While the initial delivery date was set to 2024, the Pentagon expects the jets to be two to three years late, with the Air Force projecting delivery of the first VC-25B in 2027, and the other in 2028, as of a 2023 press release. By 2025 the delivery date had slipped to 2029 and the Air Force was considering changes to the requirements to bring the delivery date back to 2027.

In December 2025, the Air Force purchased a pair of 747-8I aircraft from Lufthansa for $400 million to be used for pilot training and spare parts for the VC-25Bs once they enter service.

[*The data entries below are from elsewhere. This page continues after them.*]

(** X24. [getEnv] throws when a .env file cannot be read, with that error,
    and when GLM_API_KEY is unset or empty after the .env files have been
    laid over [process.env] (a later file over an earlier one), with
    "GLM_API_KEY environment variable is required".  Otherwise it returns an
    object with six properties and no other: whatever the environment sets,
    the object has no PERPLEXITY_API_KEY and no WEB_SEARCH_TIMEOUT_MS. *)
Theorem getEnv_six_properties (env : Env) :
  (forall e, getEnv env = Throw e
             <-> envConfig env = Throw e
                 \/ (e = Error "GLM_API_KEY environment variable is required"
                     /\ exists vars, envConfig env = Ok vars
                                     /\ or_null (vars !! "GLM_API_KEY") = None))
  /\ (forall cfg, getEnv env = Ok cfg ->
        exists vars,
          envConfig env = Ok vars
          /\ or_null (vars !! "GLM_API_KEY") <> None
          /\ (forall name,
                In name [ "GLM_API_KEY"; "GLM_IMAGE_MODEL"; "GLM_VIDEO_MODEL";
                          "GLM_GENERATION_MODEL"; "SIYUAN_API_TOKEN" ] ->
                cfg !! name = vars !! name)
          /\ cfg !! "SIYUAN_API_BASE"
             = Some (match or_null (vars !! "SIYUAN_API_BASE") with
                     | Some base => base
                     | None => "http://127.0.0.1:6806"
                     end)
          /\ (forall name,
                ~ In name [ "GLM_API_KEY"; "GLM_IMAGE_MODEL"; "GLM_VIDEO_MODEL";
                            "GLM_GENERATION_MODEL"; "SIYUAN_API_TOKEN";
                            "SIYUAN_API_BASE" ] ->
                cfg !! name = None)
          /\ PERPLEXITY_API_KEY cfg = None
          /\ WEB_SEARCH_TIMEOUT_MS cfg = None)
  /\ (forall e, envConfig env = Throw e -> In (Throw e) (dotenv env))
  /\ (forall vars files file name value,
        envConfig env = Ok vars ->
        dotenv env = (files ++ [Ok file])%list -> file !! name = Some value ->
        vars !! name = Some value)
  /\ (forall vars name,
        envConfig env = Ok vars ->
        Forall (fun f => match f with
                         | Ok file => file !! name = None
                         | Throw _ => True
                         end) (dotenv env) ->
        vars !! name = process_env env !! name).
Proof.
  split; [|split; [|split; [|split]]].
  - intros e. unfold getEnv. destruct (envConfig env) as [vars|e0].
    + destruct (or_null (vars !! "GLM_API_KEY")) eqn:Hkey.
      * split; [discriminate|].
        intros [Hbad | (_ & vars' & [= <-] & Hnone)]; [discriminate Hbad | congruence].
      * split.
        -- intros [= <-]. right. split; [reflexivity|]. exists vars. auto.
        -- intros [Hbad | (-> & _)]; [discriminate Hbad | reflexivity].
    + split.
      * intros [= <-]. now left.
      * intros [[= <-] | (_ & vars & Hbad & _)]; [reflexivity | discriminate Hbad].
  - intros cfg Hcfg.
    destruct (getEnv_no_credential env cfg Hcfg) as [Hkey Htimeout].
    pose proof (getEnv_cases env) as Hcases. rewrite Hcfg in Hcases.
    destruct Hcases as (vars & Hvars & Hglm & ->).
    exists vars. split; [exact Hvars|]. split; [exact Hglm|].
    split; [|split; [|split; [|split]]]; try assumption.
    + intros name Hname. unfold getEnv_result.
      destruct Hname as [<-|[<-|[<-|[<-|[<-|[]]]]]];
        repeat (rewrite object_literal_tail by discriminate);
        apply object_literal_head; cbn; intuition discriminate.
    + unfold getEnv_result.
      repeat (rewrite object_literal_tail by discriminate).
      apply object_literal_head. cbn. tauto.
    + apply getEnv_result_names.
  - intros e. apply assign_files_throws.
  - intros vars files file name value Hvars Hfiles Hfile.
    unfold envConfig in Hvars. rewrite Hfiles in Hvars.
    exact (assign_files_last files file name value Hfile _ _ Hvars).
  - intros vars name Hvars Hnone.
    exact (assign_files_unset (dotenv env) name Hnone _ _ Hvars).
Qed.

As the 747-8 fleet has issues with stringer cracks on the airframe, there are 95 repairs remaining for the first aircraft and 142 remaining for the second as of April 2026, according to a report by the Pentagon.

==Variants==
- VC-25A
Based on the Boeing 747-200B
- VC-25B Bridge
Interim modification of a former Qatar Amiri Flight Boeing 747-8I Boeing Business Jet (registered N7478D) by L3Harris. The VC-25B Bridge is intended to complement the two VC-25As until their VC-25B replacements are delivered. Modifications and flight testing were completed by May 2026. The aircraft made its inaugural flight as Air Force One on 1 July 2026.
- VC-25B
Based on the Boeing 747-8 Intercontinental

==Operators==
- USA
- United States Air Force
  - 89th Airlift Wing, Presidential Airlift Group (PAG) – Andrews AFB, Maryland

==Specifications (VC-25A)==

Boeing VC-25 Air Force One video

==Notable appearances in media==

The VC-25 "Air Force One" is a prominent symbol of the US presidency and its powers; with the White House and presidential seal, it is among the most recognized presidential symbols. Air Force One has often appeared in popular culture and fiction, including the setting of the 1997 action movie Air Force One where the aircraft had an escape pod and a parachute ramp, unlike the actual presidential aircraft.